## Action item
Your output should consist of every record, copied exactly.

_ _ _ _

Lemma step_fromStore (e : Event) (w : World) :
  mintedFromStore contractAddress w ->
  mintedFromStore contractAddress (step contractAddress findChainByName e w).
Proof.
  intros J. destruct e as [o|c|conn a c|b|b| |]; simpl.
  - destruct (buttonDisabled findChainByName w); [exact J|].
    destruct (runHandler_summary contractAddress findChainByName
                (getButtonAction findChainByName w) o w)
      as (_ & _ & _ & [[Hs Hm]|(Ha & Hs & Hm)]);
      unfold mintedFromStore; rewrite Hs.
    + rewrite Hm. exact J.
    + intros _. exists (address w). split; [exact Ha|].
      apply storedFlag_insert_eq.
  - now destruct (isLoading w).
  - destruct (_ && _); [exact J|]. now apply mintedEffect_fromStore.
  - exact J.
  - exact J.
  - destruct (timers w) as [|t ts]; [exact J|]. now destruct (callback t).
  - unfold remount. apply mintedEffect_fromStore. intros H. discriminate H.
Qed.

(** X16. "Already minted" always has a cause in the store: in every state
    a mounted component can reach, the mint flag is set only if the store
    holds the value "true" under this contract's key for some present
    address. *)
Theorem minted_flag_has_stored_cause (sdk conn : bool) (a : option string)
    (c : option Chain) (b : option Balance) (store : gmap string string)
    (es : list Event) :
  let w := run contractAddress findChainByName es
             (mount contractAddress sdk conn a c b store) in
  hasMinted w = true ->
  exists a', truthy a' = true
    /\ storedFlag (localStorage w) (mintedKey contractAddress a') = true.
Proof.
  intros w. subst w.
  assert (H0 : mintedFromStore contractAddress
                 (mount contractAddress sdk conn a c b store)).
  { unfold mount. apply mintedEffect_fromStore. intros H. discriminate H. }
  generalize dependent (mount contractAddress sdk conn a c b store).
  induction es as [|e es IH]; intros w H0; simpl; [exact H0|].
  apply IH, step_fromStore, H0.
Qed.
(** C8: while the zoom box is shown, for an end point distinct from the
    start corner, the extent [(w, h)] that [zoomBoxContinue] computes, and
    whose absolute values it stores as the size of the box, has
    [|w| / |h|] equal to the aspect ratio (exactly, the arithmetic being
    exact), [w] has the sign of the horizontal drag and [h] that of the
    vertical drag. *)
Theorem zoomBox_aspect_locked (v : @View R) (x y : Z) :
  m_zoomBoxIsShown v = true ->
  (0 < m_aspectRatio v)%R ->
  Int.fits (x - vx (m_zoomBoxStartCorner v)) ->
  Int.fits (y - vy (m_zoomBoxStartCorner v)) ->
  mkVector2 x y <> m_zoomBoxStartCorner v ->
  let w := fst (zoomBoxExtent v x y) in
  let h := snd (zoomBoxExtent v x y) in
  shape_size (m_zoomBoxShape (zoomBoxContinue v x y)) = mkVector2 (Rabs w) (Rabs h)
  /\ Rabs h <> 0%R
  /\ (Rabs w / Rabs h)%R = m_aspectRatio v
  /\ (x < vx (m_zoomBoxStartCorner v) -> (w < 0)%R)
  /\ (vx (m_zoomBoxStartCorner v) < x -> (0 < w)%R)
  /\ (y < vy (m_zoomBoxStartCorner v) -> (h < 0)%R)
  /\ (vy (m_zoomBoxStartCorner v) < y -> (0 < h)%R).
Proof.
  intros Hshown Ha Hfx Hfy Hne w h.
  split; [now apply zoomBoxContinue_shape |].
  subst w h. unfold zoomBoxExtent.
  rewrite (int_sub_fits _ _ Hfx), (int_sub_fits _ _ Hfy).
  destruct (m_zoomBoxStartCorner v) as [sx sy]. cbn [vx vy] in *.
  cbn [rltb rabs rmul rdiv rsignbit of_int R_Real].
  set (a := m_aspectRatio v) in *.
  set (w0 := IZR (x - sx)). set (h0 := IZR (y - sy)).
  assert (Hw0 : (x < sx -> (w0 < 0)%R) /\ (sx < x -> (0 < w0)%R) /\ (x = sx -> w0 = 0%R)).
  { unfold w0; repeat split; intros.
    - apply IZR_lt; lia. - apply IZR_lt; lia. - now replace (x - sx) with 0 by lia. }
  assert (Hh0 : (y < sy -> (h0 < 0)%R) /\ (sy < y -> (0 < h0)%R) /\ (y = sy -> h0 = 0%R)).
  { unfold h0; repeat split; intros.
    - apply IZR_lt; lia. - apply IZR_lt; lia. - now replace (y - sy) with 0 by lia. }
  assert (Hdist : w0 <> 0%R \/ h0 <> 0%R).
  { destruct (Z.eq_dec x sx) as [-> | Hx].
    - right. destruct (Z.eq_dec y sy) as [-> | Hy]; [now elim Hne |].
      unfold h0. apply not_0_IZR. lia.
    - left. unfold w0. apply not_0_IZR. lia. }
  clearbody w0 h0.
  pose proof (Rabs_pos w0) as Pw. pose proof (Rabs_pos h0) as Ph.
  assert (Zw : Rabs w0 = 0%R -> w0 = 0%R).
  { intros E. destruct (Req_dec w0 0) as [? | N]; [assumption |].
    apply Rabs_no_R0 in N. contradiction. }
  assert (Zh : Rabs h0 = 0%R -> h0 = 0%R).
  { intros E. destruct (Req_dec h0 0) as [? | N]; [assumption |].
    apply Rabs_no_R0 in N. contradiction. }
  destruct (ExactReal.R_ltb (Rabs w0) (a * Rabs h0)) eqn:Ecmp; cbn [fst snd].
  - apply R_ltb_true in Ecmp.
    assert (Hpos : (0 < Rabs h0)%R) by nra.
    assert (Hprod : (0 < Rabs h0 * a)%R) by nra.
    destruct (ExactReal.R_ltb w0 0) eqn:Esgn.
    + apply R_ltb_true in Esgn.
      replace (Rabs h0 * a * -1)%R with (- (Rabs h0 * a))%R by ring.
      rewrite Rabs_Ropp, (Rabs_right (Rabs h0 * a)) by lra.
      repeat apply conj; intros; try lra; try tauto.
      * field. lra.
      * destruct Hw0 as (_ & Hw & _). specialize (Hw ltac:(assumption)). lra.
    + apply R_ltb_false in Esgn.
      replace (Rabs h0 * a * 1)%R with (Rabs h0 * a)%R by ring.
      rewrite (Rabs_right (Rabs h0 * a)) by lra.
      repeat apply conj; intros; try lra; try tauto.
      * field. lra.
      * destruct Hw0 as (Hw & _ & _). specialize (Hw ltac:(assumption)). lra.
  - apply R_ltb_false in Ecmp.
    assert (Hwpos : (0 < Rabs w0)%R).
    { destruct (Req_dec (Rabs w0) 0) as [E | N]; [| lra].
      exfalso. rewrite E in Ecmp.
      assert (Rabs h0 = 0%R) by nra.
      destruct Hdist as [D | D]; [apply D; now apply Zw | apply D; now apply Zh]. }
    assert (Hq : (0 < Rabs w0 / a)%R) by (apply Rdiv_lt_0_compat; assumption).
    destruct (ExactReal.R_ltb h0 0) eqn:Esgn.
    + apply R_ltb_true in Esgn.
      replace (Rabs w0 / a * -1)%R with (- (Rabs w0 / a))%R by ring.
      rewrite Rabs_Ropp, (Rabs_right (Rabs w0 / a)) by lra.
      repeat apply conj; intros; try lra; try tauto.
      * field. lra.
      * destruct Hh0 as (_ & Hh & _). specialize (Hh ltac:(assumption)). lra.
    + apply R_ltb_false in Esgn.
      replace (Rabs w0 / a * 1)%R with (Rabs w0 / a)%R by ring.
      rewrite (Rabs_right (Rabs w0 / a)) by lra.
      repeat apply conj; intros; try lra; try tauto.
      * field. lra.
      * destruct Hh0 as (Hh & _ & _). specialize (Hh ltac:(assumption)). lra.
Qed.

_ _ _ _

## Answer to the problem
Lemma step_fromStore (e : Event) (w : World) :
  mintedFromStore contractAddress w ->
  mintedFromStore contractAddress (step contractAddress findChainByName e w).
Proof.
  intros J. destruct e as [o|c|conn a c|b|b| |]; simpl.
  - destruct (buttonDisabled findChainByName w); [exact J|].
    destruct (runHandler_summary contractAddress findChainByName
                (getButtonAction findChainByName w) o w)
      as (_ & _ & _ & [[Hs Hm]|(Ha & Hs & Hm)]);
      unfold mintedFromStore; rewrite Hs.
    + rewrite Hm. exact J.
    + intros _. exists (address w). split; [exact Ha|].
      apply storedFlag_insert_eq.
  - now destruct (isLoading w).
  - destruct (_ && _); [exact J|]. now apply mintedEffect_fromStore.
  - exact J.
  - exact J.
  - destruct (timers w) as [|t ts]; [exact J|]. now destruct (callback t).
  - unfold remount. apply mintedEffect_fromStore. intros H. discriminate H.
Qed.

(** X16. "Already minted" always has a cause in the store: in every state
    a mounted component can reach, the mint flag is set only if the store
    holds the value "true" under this contract's key for some present
    address. *)
Theorem minted_flag_has_stored_cause (sdk conn : bool) (a : option string)
    (c : option Chain) (b : option Balance) (store : gmap string string)
    (es : list Event) :
  let w := run contractAddress findChainByName es
             (mount contractAddress sdk conn a c b store) in
  hasMinted w = true ->
  exists a', truthy a' = true
    /\ storedFlag (localStorage w) (mintedKey contractAddress a') = true.
Proof.
  intros w. subst w.
  assert (H0 : mintedFromStore contractAddress
                 (mount contractAddress sdk conn a c b store)).
  { unfold mount. apply mintedEffect_fromStore. intros H. discriminate H. }
  generalize dependent (mount contractAddress sdk conn a c b store).
  induction es as [|e es IH]; intros w H0; simpl; [exact H0|].
  apply IH, step_fromStore, H0.
Qed.
(** C8: while the zoom box is shown, for an end point distinct from the
    start corner, the extent [(w, h)] that [zoomBoxContinue] computes, and
    whose absolute values it stores as the size of the box, has
    [|w| / |h|] equal to the aspect ratio (exactly, the arithmetic being
    exact), [w] has the sign of the horizontal drag and [h] that of the
    vertical drag. *)
Theorem zoomBox_aspect_locked (v : @View R) (x y : Z) :
  m_zoomBoxIsShown v = true ->
  (0 < m_aspectRatio v)%R ->
  Int.fits (x - vx (m_zoomBoxStartCorner v)) ->
  Int.fits (y - vy (m_zoomBoxStartCorner v)) ->
  mkVector2 x y <> m_zoomBoxStartCorner v ->
  let w := fst (zoomBoxExtent v x y) in
  let h := snd (zoomBoxExtent v x y) in
  shape_size (m_zoomBoxShape (zoomBoxContinue v x y)) = mkVector2 (Rabs w) (Rabs h)
  /\ Rabs h <> 0%R
  /\ (Rabs w / Rabs h)%R = m_aspectRatio v
  /\ (x < vx (m_zoomBoxStartCorner v) -> (w < 0)%R)
  /\ (vx (m_zoomBoxStartCorner v) < x -> (0 < w)%R)
  /\ (y < vy (m_zoomBoxStartCorner v) -> (h < 0)%R)
  /\ (vy (m_zoomBoxStartCorner v) < y -> (0 < h)%R).
Proof.
  intros Hshown Ha Hfx Hfy Hne w h.
  split; [now apply zoomBoxContinue_shape |].
  subst w h. unfold zoomBoxExtent.
  rewrite (int_sub_fits _ _ Hfx), (int_sub_fits _ _ Hfy).
  destruct (m_zoomBoxStartCorner v) as [sx sy]. cbn [vx vy] in *.
  cbn [rltb rabs rmul rdiv rsignbit of_int R_Real].
  set (a := m_aspectRatio v) in *.
  set (w0 := IZR (x - sx)). set (h0 := IZR (y - sy)).
  assert (Hw0 : (x < sx -> (w0 < 0)%R) /\ (sx < x -> (0 < w0)%R) /\ (x = sx -> w0 = 0%R)).
  { unfold w0; repeat split; intros.
    - apply IZR_lt; lia. - apply IZR_lt; lia. - now replace (x - sx) with 0 by lia. }
  assert (Hh0 : (y < sy -> (h0 < 0)%R) /\ (sy < y -> (0 < h0)%R) /\ (y = sy -> h0 = 0%R)).
  { unfold h0; repeat split; intros.
    - apply IZR_lt; lia. - apply IZR_lt; lia. - now replace (y - sy) with 0 by lia. }
  assert (Hdist : w0 <> 0%R \/ h0 <> 0%R).
  { destruct (Z.eq_dec x sx) as [-> | Hx].
    - right. destruct (Z.eq_dec y sy) as [-> | Hy]; [now elim Hne |].
      unfold h0. apply not_0_IZR. lia.
    - left. unfold w0. apply not_0_IZR. lia. }
  clearbody w0 h0.
  pose proof (Rabs_pos w0) as Pw. pose proof (Rabs_pos h0) as Ph.
  assert (Zw : Rabs w0 = 0%R -> w0 = 0%R).
  { intros E. destruct (Req_dec w0 0) as [? | N]; [assumption |].
    apply Rabs_no_R0 in N. contradiction. }
  assert (Zh : Rabs h0 = 0%R -> h0 = 0%R).
  { intros E. destruct (Req_dec h0 0) as [? | N]; [assumption |].
    apply Rabs_no_R0 in N. contradiction. }
  destruct (ExactReal.R_ltb (Rabs w0) (a * Rabs h0)) eqn:Ecmp; cbn [fst snd].
  - apply R_ltb_true in Ecmp.
    assert (Hpos : (0 < Rabs h0)%R) by nra.
    assert (Hprod : (0 < Rabs h0 * a)%R) by nra.
    destruct (ExactReal.R_ltb w0 0) eqn:Esgn.
    + apply R_ltb_true in Esgn.
      replace (Rabs h0 * a * -1)%R with (- (Rabs h0 * a))%R by ring.
      rewrite Rabs_Ropp, (Rabs_right (Rabs h0 * a)) by lra.
      repeat apply conj; intros; try lra; try tauto.
      * field. lra.
      * destruct Hw0 as (_ & Hw & _). specialize (Hw ltac:(assumption)). lra.
    + apply R_ltb_false in Esgn.
      replace (Rabs h0 * a * 1)%R with (Rabs h0 * a)%R by ring.
      rewrite (Rabs_right (Rabs h0 * a)) by lra.
      repeat apply conj; intros; try lra; try tauto.
      * field. lra.
      * destruct Hw0 as (Hw & _ & _). specialize (Hw ltac:(assumption)). lra.
  - apply R_ltb_false in Ecmp.
    assert (Hwpos : (0 < Rabs w0)%R).
    { destruct (Req_dec (Rabs w0) 0) as [E | N]; [| lra].
      exfalso. rewrite E in Ecmp.
      assert (Rabs h0 = 0%R) by nra.
      destruct Hdist as [D | D]; [apply D; now apply Zw | apply D; now apply Zh]. }
    assert (Hq : (0 < Rabs w0 / a)%R) by (apply Rdiv_lt_0_compat; assumption).
    destruct (ExactReal.R_ltb h0 0) eqn:Esgn.
    + apply R_ltb_true in Esgn.
      replace (Rabs w0 / a * -1)%R with (- (Rabs w0 / a))%R by ring.
      rewrite Rabs_Ropp, (Rabs_right (Rabs w0 / a)) by lra.
      repeat apply conj; intros; try lra; try tauto.
      * field. lra.
      * destruct Hh0 as (_ & Hh & _). specialize (Hh ltac:(assumption)). lra.
    + apply R_ltb_false in Esgn.
      replace (Rabs w0 / a * 1)%R with (Rabs w0 / a)%R by ring.
      rewrite (Rabs_right (Rabs w0 / a)) by lra.
      repeat apply conj; intros; try lra; try tauto.
      * field. lra.
      * destruct Hh0 as (Hh & _ & _). specialize (Hh ltac:(assumption)). lra.
Qed.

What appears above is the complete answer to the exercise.